A series of 15 N ⁶-substituted 9-methyladenines have been assessed as antagonists of A₂-adenosine receptor-mediated stimulation of adenylate cyclase in membranes of human platelets and rat PC12 cells and of A₁-adenosine receptor-mediated inhibition of adenylate cyclases in membranes of rat fat cells and as inhibitors of binding of N ⁶-R-[³H]phenylisopropyladenosine to A₁-adenosine receptors in rat brain membranes. N ⁶ substitution can markedly increase the potency of 9-methyladenine at A₁ receptors, while having lesser effects or even decreasing potency at. A₂ receptors.

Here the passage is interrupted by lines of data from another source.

(** ** Activation *)

(** X16. Activating a result hands exactly one more command line to the
    spawner and keeps the earlier ones; the search terms play no part,
    and two activations from the same state give the same command lines
    exactly when the two identifiers are equal. *)
Theorem X16_activation_spawns_one_command_per_identifier
    (r1 r2 : string) (t1 t2 : list string) (spawned : list string) :
  length (activateResult r1 t1 spawned) = S (length spawned) /\
  spawned `prefix_of` activateResult r1 t1 spawned /\
  activateResult r1 t1 spawned = activateResult r1 t2 spawned /\
  (activateResult r1 t1 spawned = activateResult r2 t2 spawned <-> r1 = r2).
Proof.
  unfold activateResult.
  split; [rewrite length_app; simpl; lia|].
  split; [by eexists|]. split; [done|].
  split; [|by intros ->].
  intros H%app_inv_head. injection H as H. by apply (inj _) in H.
Qed.

(** ** Refining a search *)

(** X17. Refining narrows.  On a store that holds the history blob, let
    an uncancelled initial search for [T] resolve with [ids]; a subsearch
    on a live token for terms [T'] each of which contains some term of
    [T] resolves with a subsequence of [ids], whatever previous result
    list it is handed. *)
Theorem X17_subsearch_with_extended_terms_narrows
    (T T' : list string) (R : list RawRecord) (more : list RowValue)
    (token token' : Gio.Cancellable) (previous : list string)
    (cache : list HistoryEntry) (evs : list DbEvent) (log : list Js.Error)
    (Hlive : Gio.is_cancelled token = false)
    (Hlive' : Gio.is_cancelled token' = false)
    (Hext : forall term', term' ∈ T' ->
              exists term, term ∈ T /\ occurs_in term term') :
  let first := getInitialResultSet T token false
                 (mkWorld cache (readable_store R more) evs log) in
  exists ids ids' op',
    promise (snd first) = Js.Fulfilled ids /\
    snd (getSubsearchResultSet previous T' token' false (fst first))
      = Js.Normal op' /\
    promise op' = Js.Fulfilled ids' /\
    sublist ids' ids.
Proof.
  simpl.
  destruct (getInitialResultSet_readable T R more token cache evs log Hlive)
    as [-> ->].
  unfold getSubsearchResultSet. rewrite Hlive'.
  destruct (getInitialResultSet_readable T' R more token'
              (omap (matched T) R) (evs ++ [ConnOpen; Select; ConnClose]) log
              Hlive') as [_ Hp].
  destruct (getInitialResultSet T' token' false _) as [w2 op2]. simpl in Hp.
  exists (matched_uris T R), (matched_uris T' R), op2.
  split; [done|]. split; [done|]. split; [done|].
  rewrite <- !map_uri_omap_matched.
  apply (fmap_sublist uri).
  pose proof (match_loop_narrow T T' R Hext) as Hn.
  by rewrite !match_loop_omap in Hn.
Qed.

Lemma X17_subsearch_narrows_witness :
  Gio.is_cancelled sample_token = false /\
  (forall term', term' ∈ ["proj"] ->
     exists term, term ∈ ["pro"] /\ occurs_in term term') /\
  exists ids ids' op',
    promise (snd (getInitialResultSet ["pro"] sample_token false
       (fresh_world (readable_store
          [folder "/home/u/proj" None; folder "/home/u/prose" None] []))))
      = Js.Fulfilled ids /\
    snd (getSubsearchResultSet [] ["proj"] sample_token false
           (fst (getInitialResultSet ["pro"] sample_token false
              (fresh_world (readable_store
                 [folder "/home/u/proj" None; folder "/home/u/prose" None] [])))))
      = Js.Normal op' /\
    promise op' = Js.Fulfilled ids' /\
    sublist ids' ids.
Proof.
  assert (H : forall term', term' ∈ ["proj"] ->
                exists term, term ∈ ["pro"] /\ occurs_in term term').
  { intros term' ->%list_elem_of_singleton. exists "pro".
    split; [by left|]. by exists "", "j". }
  split; [reflexivity|]. split; [exact H|].
  exact (X17_subsearch_with_extended_terms_narrows ["pro"] ["proj"]
           [folder "/home/u/proj" None; folder "/home/u/prose" None] []
           sample_token sample_token [] [] [] [] eq_refl eq_refl H).
Defined.
(** * Reachability-based path parameterization (toppra): a shallow embedding

    The development follows two source files:
    - [toppra/solverwrapper/solverwrapper.py]: the base class [SolverWrapper]
      (grid validation, step sizes, the abstract stage solve);
    - [toppra/algorithm/reachabilitybased/reachability_algorithm.py]: the class
      [ReachabilityAlgorithm] (backend selection, feasible sets, controllable
      sets, the forward pass).

    Numbers are IEEE-754 binary64 values (Python's float, numpy's float64),
    modelled by the primitive floats of the standard library; NaN is the
    value numpy uses as the "empty" marker.  The one operation on numbers
    that is not an IEEE-754 operation is the power [sd ** 2]: Python hands it
    to the C library's [pow], whose result can differ from the product
    [sd * sd] in the last place, and raises [OverflowError] when the power of
    a Python float is too large; it is a parameter of the development.
    Arrays are lists read and written by index; an index out of range raises
    [IndexError] as numpy does.  Calls to the solver
    wrapper are recorded in an event log, so that statements about the order
    of calls can be made.  Calls to the logger change neither the values nor
    the solver session and are left out. *)

From Stdlib Require Import ZArith Floats String Ascii.
From stdpp Require Import base list.

Set Warnings "-inexact-float".

(** ** Python exceptions, results and the call log *)

Inductive exn :=
  | AssertionError | IndexError | NotImplementedError | OverflowError.

Inductive result (A : Type) :=
  | Raise (e : exn)
  | Ret (a : A).
Arguments Raise {A} e.
Arguments Ret {A} a.

#[global] Instance result_ret : MRet result := @Ret.
#[global] Instance result_bind : MBind result :=
  fun A B f m => match m with Raise e => Raise e | Ret a => f a end.

#[global] Instance result_fmap : FMap result :=
  fun A B f m => match m with Raise e => Raise e | Ret a => Ret (f a) end.

(** [assert c] *)
Definition assert (c : bool) : result unit :=
  if c then Ret tt else Raise AssertionError.

(** [a[i]] and [a[i] = v] on a numpy array or a Python list. *)
Definition getitem {A} (a : list A) (i : nat) : result A :=
  match a !! i with
  | Some v => Ret v
  | None => Raise IndexError
  end.

Definition setitem {A} (a : list A) (i : nat) (v : A) : result (list A) :=
  if i <? length a then Ret (<[i:=v]> a) else Raise IndexError.

(** [for i in idx: s = body(i, s)], in any of the two monads. *)
Fixpoint for_each {M : Type -> Type} `{MBind M, MRet M} {S : Type}
    (idx : list nat) (body : nat -> S -> M S) (s : S) : M S :=
  match idx with
  | [] => mret s
  | i :: idx' => s' ← body i s; for_each idx' body s'
  end.

(** [range(n)] and [range(n - 1, -1, -1)]. *)
Definition range (n : nat) : list nat := seq 0 n.
Definition range_down (n : nat) : list nat := reverse (seq 0 n).

(** ** The data of the two classes *)

(** Modelled from the spec: the enumeration [ConstraintType] is declared in
    [toppra/constraint], which is not among the sources; the spec (section 6)
    distinguishes canonical (linear or quadratic) from conic constraints. *)
Inductive ConstraintType := CanonicalLinear | CanonicalConic.

Definition ConstraintType_eqb (a b : ConstraintType) : bool :=
  match a, b with
  | CanonicalLinear, CanonicalLinear | CanonicalConic, CanonicalConic => true
  | _, _ => false
  end.

(** The path, as far as this code uses it. *)
Record Interpolator := { get_path_interval : float * float }.

(** A row of an [(N+1, 2)] array: [K[i, 0]] and [K[i, 1]]. *)
Record interval := Interval { lo : float; hi : float }.

(** [np.isnan(k).any()] on a row, and on the whole array. *)
Definition isnan_any (k : interval) : bool := is_nan (lo k) || is_nan (hi k).
Definition isnan_any_rows (K : list interval) : bool := existsb isnan_any K.

(** The optimal variable [(u, x, v)] returned by a stage solve; on failure
    every entry is NaN. *)
Record optim_var := OptimVar { var_u : float; var_x : float; var_v : list float }.

(** The arguments of [solve_stagewise_optim]. *)
Record query := Query {
  q_i : nat;
  q_H : option (list (list float));
  q_g : list float;
  q_x_min : option float;
  q_x_max : option float;
  q_x_next_min : option float;
  q_x_next_max : option float }.

(** What [_forward_step] hands back, as [compute_parameterization] reads it:
    either a sequence whose entry [0] is [None], or an array [(u, x, v)] of
    [nV] numbers, the shape a stage solve returns. *)
Inductive forward_result :=
  | FirstIsNone
  | Optimal (r : optim_var).

(** The calls made on the solver wrapper; [ForwardStep] is the call of
    [_forward_step], inside which the stage solve of the forward pass is
    made. *)
Inductive event :=
  | SetupSolver
  | CloseSolver
  | SolveStagewiseOptim (q : query)
  | ForwardStep (i : nat) (x : float) (K_next : interval).

(** A computation: its outcome and the calls it made, in order. *)
Record M (A : Type) := Run { outcome : result A; log : list event }.
Arguments Run {A} outcome log.
Arguments outcome {A} m.
Arguments log {A} m.

#[global] Instance M_ret : MRet M := fun A a => Run (Ret a) [].
#[global] Instance M_bind : MBind M :=
  fun A B f m =>
    match outcome m with
    | Raise e => Run (Raise e) (log m)
    | Ret a => Run (outcome (f a)) (log m ++ log (f a))
    end.

(** A step that makes no call. *)
Definition pure {A} (r : result A) : M A := Run r [].

Section Classes.

(** The per-stage parameters a constraint computes are opaque to this code. *)
Context {Params : Type}.

Record Constraint := {
  get_constraint_type : ConstraintType;
  get_no_extra_vars : nat;
  compute_constraint_params : Interpolator -> list float -> Params }.

(** *** [SolverWrapper] *)

Record SolverWrapper := {
  constraints : list Constraint;
  path : Interpolator;
  path_discretization : list float;
  N : nat;
  deltas : list float;
  params : list Params;
  nV : nat }.

(** [SolverWrapper.__init__].  The attributes are computed first and the
    three checks follow; [path_discretization[-1]] is the last entry. *)
Definition SolverWrapper_init (constraint_list : list Constraint)
    (path : Interpolator) (path_discretization : list float)
    : result SolverWrapper :=
  let N := length path_discretization - 1 in
  let deltas :=
    zip_with PrimFloat.sub (drop 1 path_discretization)
             (take (length path_discretization - 1) path_discretization) in
  first ← getitem path_discretization 0;
  assert (fst (get_path_interval path) =? first)%float;;
  last ← getitem path_discretization (length path_discretization - 1);
  assert (snd (get_path_interval path) =? last)%float;;
  for_each (range N) (fun i _ =>
    a ← getitem path_discretization (i + 1);
    b ← getitem path_discretization i;
    assert (b <? a)%float) tt;;
  let params :=
    map (fun c => compute_constraint_params c path path_discretization)
        constraint_list in
  let nV := 2 + foldr Nat.add 0 (map get_no_extra_vars constraint_list) in
  Ret {| constraints := constraint_list; path := path;
         path_discretization := path_discretization;
         N := N; deltas := deltas; params := params; nV := nV |}.

(** The grid check in the words of the specification: the first and last
    samples equal the bounds of the path interval, and the samples increase
    strictly. *)
Fixpoint strictly_increasing (grid : list float) : bool :=
  match grid with
  | a :: (b :: _) as rest => (a <? b)%float && strictly_increasing rest
  | _ => true
  end.

Definition valid_grid (path : Interpolator) (grid : list float) : bool :=
  match head grid, last grid with
  | Some first, Some final =>
      (fst (get_path_interval path) =? first)%float
      && (snd (get_path_interval path) =? final)%float
      && strictly_increasing grid
  | _, _ => false
  end.

(** The step sizes [delta_i = s_{i+1} - s_i]. *)
Fixpoint step_sizes (grid : list float) : list float :=
  match grid with
  | a :: (b :: _) as rest => (b - a)%float :: step_sizes rest
  | _ => []
  end.

Definition get_no_stages (w : SolverWrapper) : nat := N w.
Definition get_no_vars (w : SolverWrapper) : nat := nV w.
Definition get_deltas (w : SolverWrapper) : list float := deltas w.

End Classes.

(** *** [ReachabilityAlgorithm.__init__]: choice of the solver wrapper *)

(** [str.lower()] on the ASCII letters. *)
Definition ascii_lower (c : ascii) : ascii :=
  let n := nat_of_ascii c in
  if (65 <=? n) && (n <=? 90) then ascii_of_nat (n + 32) else c.

Fixpoint str_lower (s : string) : string :=
  match s with
  | EmptyString => EmptyString
  | String c s' => String (ascii_lower c) (str_lower s')
  end.

(** [name in [...]] on a list of strings. *)
Definition str_in (name : string) (names : list string) : bool :=
  existsb (String.eqb name) names.

(** The four solver wrapper classes imported by the module. *)
Inductive WrapperClass :=
  | cvxpyWrapper
  | qpOASESSolverWrapper
  | hotqpOASESSolverWrapper
  | ecosWrapper.

Section Init.

Context {Params : Type}.

(** The constructors of the four classes are not part of these sources; each
    is called with the constraints, the path and the grid points. *)
Variable construct :
  WrapperClass -> list (@Constraint Params) -> Interpolator -> list float ->
  result (@SolverWrapper Params).

(** [has_conic] after the loop over [constraint_list]. *)
Definition has_conic (constraint_list : list (@Constraint Params)) : bool :=
  foldl (fun has c =>
           if ConstraintType_eqb (get_constraint_type c) CanonicalConic
           then true else has)
        false constraint_list.

(** The name after the [if solver_wrapper is None: ... else: ...] block. *)
Definition choose_name (conic : bool) (solver_wrapper : option string)
    : result string :=
  match solver_wrapper with
  | None => Ret (if conic then "ecos" else "qpOASES")%string
  | Some name =>
      (if conic
       then assert (str_in (str_lower name) ["cvxpy"; "ecos"]%string)
       else assert (str_in (str_lower name)
                      ["cvxpy"; "qpoases"; "ecos"; "hotqpoases"]%string));;
      Ret name
  end.

(** The [if ... elif ... else: raise NotImplementedError] chain. *)
Definition select (name : string) : result WrapperClass :=
  if String.eqb (str_lower name) "cvxpy" then Ret cvxpyWrapper
  else if String.eqb (str_lower name) "qpoases" then Ret qpOASESSolverWrapper
  else if String.eqb (str_lower name) "hotqpoases" then Ret hotqpOASESSolverWrapper
  else if String.eqb (str_lower name) "ecos" then Ret ecosWrapper
  else Raise NotImplementedError.

(** The object after construction: the class chosen and the wrapper built.
    [gridpoints] is the grid as the parent class stored it. *)
Definition ReachabilityAlgorithm_init (constraint_list : list (@Constraint Params))
    (path : Interpolator) (gridpoints : list float)
    (solver_wrapper : option string)
    : result (WrapperClass * @SolverWrapper Params) :=
  let conic := has_conic constraint_list in
  name ← choose_name conic solver_wrapper;
  cls ← select name;
  w ← construct cls constraint_list path gridpoints;
  Ret (cls, w).

(** The choice in the words of the specification: a table from names to
    classes, and the classes that can solve conic problems. *)
Definition class_of_name (name : string) : option WrapperClass :=
  if String.eqb name "cvxpy" then Some cvxpyWrapper
  else if String.eqb name "qpoases" then Some qpOASESSolverWrapper
  else if String.eqb name "hotqpoases" then Some hotqpOASESSolverWrapper
  else if String.eqb name "ecos" then Some ecosWrapper
  else None.

Definition conic_capable (cls : WrapperClass) : bool :=
  match cls with
  | cvxpyWrapper | ecosWrapper => true
  | qpOASESSolverWrapper | hotqpOASESSolverWrapper => false
  end.

Definition any_conic (constraint_list : list (@Constraint Params)) : bool :=
  existsb (fun c => ConstraintType_eqb (get_constraint_type c) CanonicalConic)
          constraint_list.

Definition init_spec (constraint_list : list (@Constraint Params))
    (path : Interpolator) (gridpoints : list float)
    (solver_wrapper : option string)
    : result (WrapperClass * @SolverWrapper Params) :=
  match solver_wrapper with
  | None =>
      let cls := if any_conic constraint_list
                 then ecosWrapper else qpOASESSolverWrapper in
      w ← construct cls constraint_list path gridpoints; Ret (cls, w)
  | Some name =>
      match class_of_name (str_lower name) with
      | None => Raise AssertionError
      | Some cls =>
          if any_conic constraint_list && negb (conic_capable cls)
          then Raise AssertionError
          else w ← construct cls constraint_list path gridpoints; Ret (cls, w)
      end
  end.

End Init.

(** The clamp [if k[0] < 0: k[0] = 0] on a row. *)
Definition clamp_lo (k : interval) : interval :=
  if (lo k <? 0)%float then Interval 0 (hi k) else k.

(** [k[0] <= x <= k[1]]. *)
Definition within (x : float) (k : interval) : bool :=
  ((lo k <=? x) && (x <=? hi k))%float.

(** Sessions: every stage call lies between a [setup_solver] and the
    [close_solver] that follows it, and no session is left open. *)
Definition is_stage_call (e : event) : bool :=
  match e with
  | SolveStagewiseOptim _ | ForwardStep _ _ _ => true
  | SetupSolver | CloseSolver => false
  end.

Definition is_solve (e : event) : bool :=
  match e with SolveStagewiseOptim _ => true | _ => false end.

Definition is_forward (e : event) : bool :=
  match e with ForwardStep _ _ _ => true | _ => false end.

Fixpoint bracketed (open : bool) (l : list event) : bool :=
  match l with
  | [] => negb open
  | SetupSolver :: l' => negb open && bracketed true l'
  | CloseSolver :: l' => open && bracketed false l'
  | (SolveStagewiseOptim _ | ForwardStep _ _ _) :: l' => open && bracketed open l'
  end.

Effects of N ⁶ substituents on adenosine receptor activity of the 9-methyladenines are reminiscent of effects of N ⁶ substituents on activity of adenosine, suggesting that N ⁶ substituted 9-methyladenines bind to adenosine receptors in the same orientation as do N ⁶-substituted adenosines. N ⁶-Cyclopentyl-9-methyladenine with K _i values at the A₁ receptors of 1.3 μM (fat cells) and 0.5 μM (brain) is at least 100-fold more potent than 9-methyladenine (K _i 100 μM, both receptors), while at the A₂ receptors K _B values of 5 μM (platelets) and 25 μM (PC12 cells) make it 5-fold more potent and equipotent, respectively, compared to 9-methyladenine (K _B 24 μM, both receptors). N ⁶-Cyclopentyl and several other N ⁶-alkyl and N ⁶-cycloalkyl analogs are selective for A₁ receptors while 9-methyladenine is the most A₂ receptor selective antagonist. The N ⁶-R- and N ⁶-S-(1-phenyl-2-propyl)-9-methyladenines, analogous to N ⁶-R- and N ⁶-S-phenylisopropyladenosines, exhibit stereoselectivity at both A₁ and A₂ receptors. Marked differences in potency of certain N ⁶-substituted 9-methyladenines at the A₁ receptors of human platelets and rat PC12 cells provide evidence that these are not identical receptors.